* [ENTRIES SUPPLIED]
*-*-*
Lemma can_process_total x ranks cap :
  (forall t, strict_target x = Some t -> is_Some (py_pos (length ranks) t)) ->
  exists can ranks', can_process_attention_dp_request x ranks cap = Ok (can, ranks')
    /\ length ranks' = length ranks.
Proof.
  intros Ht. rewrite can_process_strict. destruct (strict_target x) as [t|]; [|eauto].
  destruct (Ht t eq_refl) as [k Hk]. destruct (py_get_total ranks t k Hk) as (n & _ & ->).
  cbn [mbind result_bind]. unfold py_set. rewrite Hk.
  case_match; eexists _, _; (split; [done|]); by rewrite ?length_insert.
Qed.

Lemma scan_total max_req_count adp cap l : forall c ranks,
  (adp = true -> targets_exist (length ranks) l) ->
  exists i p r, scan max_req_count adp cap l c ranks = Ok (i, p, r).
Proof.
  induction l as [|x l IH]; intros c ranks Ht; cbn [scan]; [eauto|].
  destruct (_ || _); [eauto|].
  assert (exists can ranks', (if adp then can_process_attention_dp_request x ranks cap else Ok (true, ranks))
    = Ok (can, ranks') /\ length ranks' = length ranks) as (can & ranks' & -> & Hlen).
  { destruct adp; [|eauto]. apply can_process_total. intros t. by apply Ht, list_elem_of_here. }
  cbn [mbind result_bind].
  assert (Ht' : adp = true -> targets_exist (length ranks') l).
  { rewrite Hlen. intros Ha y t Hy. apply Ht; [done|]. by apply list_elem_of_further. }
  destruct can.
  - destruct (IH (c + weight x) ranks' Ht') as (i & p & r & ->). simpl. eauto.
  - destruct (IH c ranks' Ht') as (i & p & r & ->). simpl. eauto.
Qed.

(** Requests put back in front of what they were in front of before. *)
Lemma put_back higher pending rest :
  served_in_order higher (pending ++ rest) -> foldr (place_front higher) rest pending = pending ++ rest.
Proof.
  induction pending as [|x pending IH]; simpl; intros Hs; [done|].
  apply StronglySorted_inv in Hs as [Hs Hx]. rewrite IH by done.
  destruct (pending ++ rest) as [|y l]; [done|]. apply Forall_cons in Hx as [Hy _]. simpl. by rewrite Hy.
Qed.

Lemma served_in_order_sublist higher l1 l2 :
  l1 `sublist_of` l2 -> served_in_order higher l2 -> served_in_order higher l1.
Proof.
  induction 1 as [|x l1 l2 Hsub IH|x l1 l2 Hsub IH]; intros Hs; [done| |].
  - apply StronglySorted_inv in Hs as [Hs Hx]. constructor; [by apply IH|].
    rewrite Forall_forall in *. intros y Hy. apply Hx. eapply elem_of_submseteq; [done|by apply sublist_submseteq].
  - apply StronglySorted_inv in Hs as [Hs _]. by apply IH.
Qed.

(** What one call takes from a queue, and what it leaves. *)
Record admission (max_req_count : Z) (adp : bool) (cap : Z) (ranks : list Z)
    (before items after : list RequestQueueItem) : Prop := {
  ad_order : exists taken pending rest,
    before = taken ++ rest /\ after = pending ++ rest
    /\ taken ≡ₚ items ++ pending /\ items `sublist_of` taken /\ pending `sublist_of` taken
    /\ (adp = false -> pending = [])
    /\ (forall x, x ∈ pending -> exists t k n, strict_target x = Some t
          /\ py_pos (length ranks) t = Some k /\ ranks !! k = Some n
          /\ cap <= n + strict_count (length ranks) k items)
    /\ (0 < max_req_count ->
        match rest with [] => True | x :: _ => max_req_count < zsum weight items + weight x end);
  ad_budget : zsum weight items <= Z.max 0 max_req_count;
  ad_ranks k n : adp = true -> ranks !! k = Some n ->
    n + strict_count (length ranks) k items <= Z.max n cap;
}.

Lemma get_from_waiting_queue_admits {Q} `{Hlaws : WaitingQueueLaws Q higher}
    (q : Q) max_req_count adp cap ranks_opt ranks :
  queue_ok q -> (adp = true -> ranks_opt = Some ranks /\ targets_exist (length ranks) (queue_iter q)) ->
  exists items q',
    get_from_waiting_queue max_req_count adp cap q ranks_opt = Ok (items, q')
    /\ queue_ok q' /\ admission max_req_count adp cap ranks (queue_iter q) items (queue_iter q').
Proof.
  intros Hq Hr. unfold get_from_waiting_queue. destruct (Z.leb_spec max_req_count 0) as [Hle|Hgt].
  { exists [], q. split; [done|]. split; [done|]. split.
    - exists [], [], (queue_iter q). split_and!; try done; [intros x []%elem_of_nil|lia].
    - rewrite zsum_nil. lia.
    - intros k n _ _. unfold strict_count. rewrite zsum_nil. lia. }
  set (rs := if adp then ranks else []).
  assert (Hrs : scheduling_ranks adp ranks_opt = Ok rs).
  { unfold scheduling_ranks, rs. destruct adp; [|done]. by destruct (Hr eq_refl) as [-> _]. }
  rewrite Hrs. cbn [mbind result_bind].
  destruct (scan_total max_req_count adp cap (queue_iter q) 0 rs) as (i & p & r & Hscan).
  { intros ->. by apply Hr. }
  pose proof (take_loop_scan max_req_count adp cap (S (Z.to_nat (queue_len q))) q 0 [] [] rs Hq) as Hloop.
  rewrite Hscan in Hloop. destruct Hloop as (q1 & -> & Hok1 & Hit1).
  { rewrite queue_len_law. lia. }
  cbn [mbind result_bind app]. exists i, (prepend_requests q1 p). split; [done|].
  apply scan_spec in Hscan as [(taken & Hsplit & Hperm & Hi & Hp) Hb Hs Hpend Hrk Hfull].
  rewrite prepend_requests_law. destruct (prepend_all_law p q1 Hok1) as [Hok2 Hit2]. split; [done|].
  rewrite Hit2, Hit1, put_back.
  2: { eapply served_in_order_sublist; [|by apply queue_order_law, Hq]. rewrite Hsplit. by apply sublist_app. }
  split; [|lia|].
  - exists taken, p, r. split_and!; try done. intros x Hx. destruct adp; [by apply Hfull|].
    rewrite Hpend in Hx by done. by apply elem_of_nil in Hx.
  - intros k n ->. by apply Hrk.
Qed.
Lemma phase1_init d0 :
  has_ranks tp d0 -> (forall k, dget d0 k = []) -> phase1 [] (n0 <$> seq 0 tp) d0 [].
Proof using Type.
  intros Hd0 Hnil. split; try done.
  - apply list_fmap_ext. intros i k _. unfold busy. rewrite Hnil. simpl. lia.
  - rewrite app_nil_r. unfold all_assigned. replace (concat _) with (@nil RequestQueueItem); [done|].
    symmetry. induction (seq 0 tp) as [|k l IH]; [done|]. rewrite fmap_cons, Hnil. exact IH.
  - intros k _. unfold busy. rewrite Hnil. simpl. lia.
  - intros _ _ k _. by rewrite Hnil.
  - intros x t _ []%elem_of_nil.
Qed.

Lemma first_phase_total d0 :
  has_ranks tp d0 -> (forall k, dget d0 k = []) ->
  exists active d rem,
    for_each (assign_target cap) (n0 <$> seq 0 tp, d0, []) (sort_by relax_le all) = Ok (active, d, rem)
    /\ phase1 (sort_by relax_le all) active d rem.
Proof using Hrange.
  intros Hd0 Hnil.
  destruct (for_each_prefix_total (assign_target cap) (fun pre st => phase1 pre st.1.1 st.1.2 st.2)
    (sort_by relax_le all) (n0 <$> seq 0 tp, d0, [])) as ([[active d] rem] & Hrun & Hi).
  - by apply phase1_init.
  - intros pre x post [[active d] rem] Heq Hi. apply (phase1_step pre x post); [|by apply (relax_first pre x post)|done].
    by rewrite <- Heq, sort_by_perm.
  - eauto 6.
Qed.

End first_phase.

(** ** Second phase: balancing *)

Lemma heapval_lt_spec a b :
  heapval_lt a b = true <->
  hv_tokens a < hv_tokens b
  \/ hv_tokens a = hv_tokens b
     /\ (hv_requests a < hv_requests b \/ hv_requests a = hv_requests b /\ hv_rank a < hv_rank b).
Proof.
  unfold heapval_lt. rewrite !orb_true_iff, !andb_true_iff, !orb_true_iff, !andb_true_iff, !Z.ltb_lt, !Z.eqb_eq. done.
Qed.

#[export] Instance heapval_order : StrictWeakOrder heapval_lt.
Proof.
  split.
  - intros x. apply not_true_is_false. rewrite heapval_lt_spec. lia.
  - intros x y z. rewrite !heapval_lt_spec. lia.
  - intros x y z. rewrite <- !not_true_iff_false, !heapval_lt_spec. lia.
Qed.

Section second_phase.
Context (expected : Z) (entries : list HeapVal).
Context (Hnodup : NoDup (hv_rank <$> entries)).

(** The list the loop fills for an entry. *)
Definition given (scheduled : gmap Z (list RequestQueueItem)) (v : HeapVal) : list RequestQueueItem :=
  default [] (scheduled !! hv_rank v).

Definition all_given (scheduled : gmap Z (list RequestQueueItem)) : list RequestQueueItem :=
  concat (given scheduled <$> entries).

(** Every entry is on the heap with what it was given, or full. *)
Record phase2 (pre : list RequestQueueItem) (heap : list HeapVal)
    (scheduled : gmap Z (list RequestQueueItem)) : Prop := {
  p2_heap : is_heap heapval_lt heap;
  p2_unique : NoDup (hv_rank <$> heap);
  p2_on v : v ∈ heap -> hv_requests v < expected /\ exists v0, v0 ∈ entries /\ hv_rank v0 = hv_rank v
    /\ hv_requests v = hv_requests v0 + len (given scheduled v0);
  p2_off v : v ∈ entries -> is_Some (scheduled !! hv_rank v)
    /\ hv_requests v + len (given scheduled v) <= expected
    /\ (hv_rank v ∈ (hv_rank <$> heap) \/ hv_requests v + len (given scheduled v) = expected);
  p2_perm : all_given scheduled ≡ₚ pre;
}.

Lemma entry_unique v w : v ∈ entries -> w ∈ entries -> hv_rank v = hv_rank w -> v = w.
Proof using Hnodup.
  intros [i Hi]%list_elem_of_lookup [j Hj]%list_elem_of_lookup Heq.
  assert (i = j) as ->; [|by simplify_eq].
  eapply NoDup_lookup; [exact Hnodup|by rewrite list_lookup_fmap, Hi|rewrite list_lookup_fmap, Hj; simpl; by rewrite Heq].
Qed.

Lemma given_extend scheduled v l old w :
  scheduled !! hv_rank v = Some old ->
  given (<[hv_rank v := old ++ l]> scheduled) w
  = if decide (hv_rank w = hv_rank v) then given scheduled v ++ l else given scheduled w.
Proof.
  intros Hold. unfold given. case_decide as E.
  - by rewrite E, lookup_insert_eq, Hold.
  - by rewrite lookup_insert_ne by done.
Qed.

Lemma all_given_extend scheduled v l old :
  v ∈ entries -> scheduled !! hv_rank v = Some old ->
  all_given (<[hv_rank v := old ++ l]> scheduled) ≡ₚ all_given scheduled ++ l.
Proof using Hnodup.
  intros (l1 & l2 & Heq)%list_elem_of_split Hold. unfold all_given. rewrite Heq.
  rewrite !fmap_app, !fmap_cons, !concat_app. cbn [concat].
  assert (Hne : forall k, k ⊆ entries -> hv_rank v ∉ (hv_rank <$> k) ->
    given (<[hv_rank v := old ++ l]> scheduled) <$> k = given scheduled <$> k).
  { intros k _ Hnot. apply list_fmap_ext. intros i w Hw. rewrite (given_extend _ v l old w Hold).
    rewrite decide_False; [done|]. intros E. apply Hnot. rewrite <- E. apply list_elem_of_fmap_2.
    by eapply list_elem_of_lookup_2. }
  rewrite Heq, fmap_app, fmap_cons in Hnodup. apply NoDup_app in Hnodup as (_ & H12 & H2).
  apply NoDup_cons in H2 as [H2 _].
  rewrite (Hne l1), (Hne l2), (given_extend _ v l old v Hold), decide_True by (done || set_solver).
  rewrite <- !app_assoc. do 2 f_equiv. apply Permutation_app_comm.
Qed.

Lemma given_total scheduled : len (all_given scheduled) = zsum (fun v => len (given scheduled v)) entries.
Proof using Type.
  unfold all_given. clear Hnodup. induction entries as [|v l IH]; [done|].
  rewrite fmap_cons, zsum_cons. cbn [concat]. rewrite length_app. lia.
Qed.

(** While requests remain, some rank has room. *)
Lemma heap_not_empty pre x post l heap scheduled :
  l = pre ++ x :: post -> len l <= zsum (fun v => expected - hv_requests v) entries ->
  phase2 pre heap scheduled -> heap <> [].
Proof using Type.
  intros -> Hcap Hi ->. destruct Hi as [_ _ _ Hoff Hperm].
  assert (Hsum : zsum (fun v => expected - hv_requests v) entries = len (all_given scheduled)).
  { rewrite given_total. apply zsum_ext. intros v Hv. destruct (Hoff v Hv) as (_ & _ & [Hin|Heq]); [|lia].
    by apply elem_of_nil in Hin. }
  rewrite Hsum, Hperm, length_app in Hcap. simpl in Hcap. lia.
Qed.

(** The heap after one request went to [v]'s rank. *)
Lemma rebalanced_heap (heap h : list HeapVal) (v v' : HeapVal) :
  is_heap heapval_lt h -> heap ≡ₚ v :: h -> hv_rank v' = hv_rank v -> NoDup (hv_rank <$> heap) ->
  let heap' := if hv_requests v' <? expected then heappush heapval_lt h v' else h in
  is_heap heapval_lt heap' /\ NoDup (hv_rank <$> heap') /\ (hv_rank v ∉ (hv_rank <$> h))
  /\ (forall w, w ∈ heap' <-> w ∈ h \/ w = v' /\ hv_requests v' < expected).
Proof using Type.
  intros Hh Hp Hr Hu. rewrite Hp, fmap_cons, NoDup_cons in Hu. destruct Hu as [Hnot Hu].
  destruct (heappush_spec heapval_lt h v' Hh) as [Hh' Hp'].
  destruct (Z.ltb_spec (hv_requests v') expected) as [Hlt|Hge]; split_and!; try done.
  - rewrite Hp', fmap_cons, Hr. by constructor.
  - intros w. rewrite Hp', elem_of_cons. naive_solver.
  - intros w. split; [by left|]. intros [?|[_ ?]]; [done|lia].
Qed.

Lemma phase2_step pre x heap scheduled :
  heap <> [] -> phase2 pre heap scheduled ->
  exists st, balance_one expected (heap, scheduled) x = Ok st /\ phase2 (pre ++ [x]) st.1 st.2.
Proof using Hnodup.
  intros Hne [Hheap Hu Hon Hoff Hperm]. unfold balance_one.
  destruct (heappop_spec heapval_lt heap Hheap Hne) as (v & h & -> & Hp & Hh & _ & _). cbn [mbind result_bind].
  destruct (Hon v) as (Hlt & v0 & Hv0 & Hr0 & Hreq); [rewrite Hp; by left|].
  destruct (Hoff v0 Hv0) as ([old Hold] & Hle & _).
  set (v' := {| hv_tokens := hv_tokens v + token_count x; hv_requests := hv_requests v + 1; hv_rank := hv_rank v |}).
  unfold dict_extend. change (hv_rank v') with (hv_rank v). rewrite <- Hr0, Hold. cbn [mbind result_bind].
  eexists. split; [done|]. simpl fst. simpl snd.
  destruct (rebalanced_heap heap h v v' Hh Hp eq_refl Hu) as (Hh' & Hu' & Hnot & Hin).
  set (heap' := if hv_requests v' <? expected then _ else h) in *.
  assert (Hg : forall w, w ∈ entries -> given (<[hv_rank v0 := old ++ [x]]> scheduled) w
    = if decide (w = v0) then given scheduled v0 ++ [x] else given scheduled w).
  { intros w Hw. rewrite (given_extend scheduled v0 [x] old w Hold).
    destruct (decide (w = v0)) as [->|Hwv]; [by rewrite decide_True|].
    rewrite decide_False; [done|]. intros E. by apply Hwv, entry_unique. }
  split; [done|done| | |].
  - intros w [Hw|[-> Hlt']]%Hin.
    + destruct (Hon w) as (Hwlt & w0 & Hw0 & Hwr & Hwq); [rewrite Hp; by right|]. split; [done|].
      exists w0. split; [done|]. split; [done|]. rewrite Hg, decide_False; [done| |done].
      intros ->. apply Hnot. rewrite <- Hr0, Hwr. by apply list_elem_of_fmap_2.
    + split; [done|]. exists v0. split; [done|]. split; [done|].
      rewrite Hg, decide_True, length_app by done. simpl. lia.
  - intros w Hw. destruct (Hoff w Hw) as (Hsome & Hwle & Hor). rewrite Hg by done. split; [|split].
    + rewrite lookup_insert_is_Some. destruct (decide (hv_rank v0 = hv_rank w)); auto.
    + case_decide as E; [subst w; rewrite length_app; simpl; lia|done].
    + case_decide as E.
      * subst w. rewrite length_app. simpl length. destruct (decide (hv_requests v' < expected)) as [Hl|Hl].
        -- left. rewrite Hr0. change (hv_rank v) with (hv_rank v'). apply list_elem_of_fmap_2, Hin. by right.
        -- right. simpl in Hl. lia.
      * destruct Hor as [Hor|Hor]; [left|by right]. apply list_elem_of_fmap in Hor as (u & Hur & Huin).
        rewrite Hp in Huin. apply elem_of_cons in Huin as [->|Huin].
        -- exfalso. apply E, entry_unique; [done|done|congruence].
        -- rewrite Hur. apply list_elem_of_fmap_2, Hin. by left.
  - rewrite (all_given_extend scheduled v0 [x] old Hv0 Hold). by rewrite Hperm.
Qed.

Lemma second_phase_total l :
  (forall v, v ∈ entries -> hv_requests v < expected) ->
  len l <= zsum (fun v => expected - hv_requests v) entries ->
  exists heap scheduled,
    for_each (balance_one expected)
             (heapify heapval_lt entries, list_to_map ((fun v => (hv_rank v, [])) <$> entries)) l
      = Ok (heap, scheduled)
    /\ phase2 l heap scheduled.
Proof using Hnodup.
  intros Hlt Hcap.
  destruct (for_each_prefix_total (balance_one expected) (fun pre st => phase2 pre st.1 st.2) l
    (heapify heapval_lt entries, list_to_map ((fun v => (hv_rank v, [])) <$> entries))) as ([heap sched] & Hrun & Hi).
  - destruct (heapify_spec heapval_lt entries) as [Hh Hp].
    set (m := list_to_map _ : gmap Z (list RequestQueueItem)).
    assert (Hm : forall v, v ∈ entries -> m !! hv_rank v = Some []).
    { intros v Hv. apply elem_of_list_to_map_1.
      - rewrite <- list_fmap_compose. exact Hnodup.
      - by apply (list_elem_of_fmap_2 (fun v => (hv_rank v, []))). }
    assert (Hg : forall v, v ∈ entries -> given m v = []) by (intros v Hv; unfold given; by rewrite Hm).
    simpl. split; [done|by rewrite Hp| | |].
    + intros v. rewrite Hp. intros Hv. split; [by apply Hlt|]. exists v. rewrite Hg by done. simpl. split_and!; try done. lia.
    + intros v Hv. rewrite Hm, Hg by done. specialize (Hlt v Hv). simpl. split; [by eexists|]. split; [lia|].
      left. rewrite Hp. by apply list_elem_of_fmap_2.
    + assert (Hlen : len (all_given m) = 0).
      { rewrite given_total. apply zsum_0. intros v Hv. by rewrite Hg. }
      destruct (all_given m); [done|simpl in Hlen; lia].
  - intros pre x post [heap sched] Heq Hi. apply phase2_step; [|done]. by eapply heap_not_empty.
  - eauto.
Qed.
*-*-*
* [REQUIREMENT]
Whenever a line in the material above holds the string "pending", copy that line in full.

* [THE ANSWER]
Lemma put_back higher pending rest :
  served_in_order higher (pending ++ rest) -> foldr (place_front higher) rest pending = pending ++ rest.
  induction pending as [|x pending IH]; simpl; intros Hs; [done|].
  destruct (pending ++ rest) as [|y l]; [done|]. apply Forall_cons in Hx as [Hy _]. simpl. by rewrite Hy.
  ad_order : exists taken pending rest,
    before = taken ++ rest /\ after = pending ++ rest
    /\ taken ≡ₚ items ++ pending /\ items `sublist_of` taken /\ pending `sublist_of` taken
    /\ (adp = false -> pending = [])
    /\ (forall x, x ∈ pending -> exists t k n, strict_target x = Some t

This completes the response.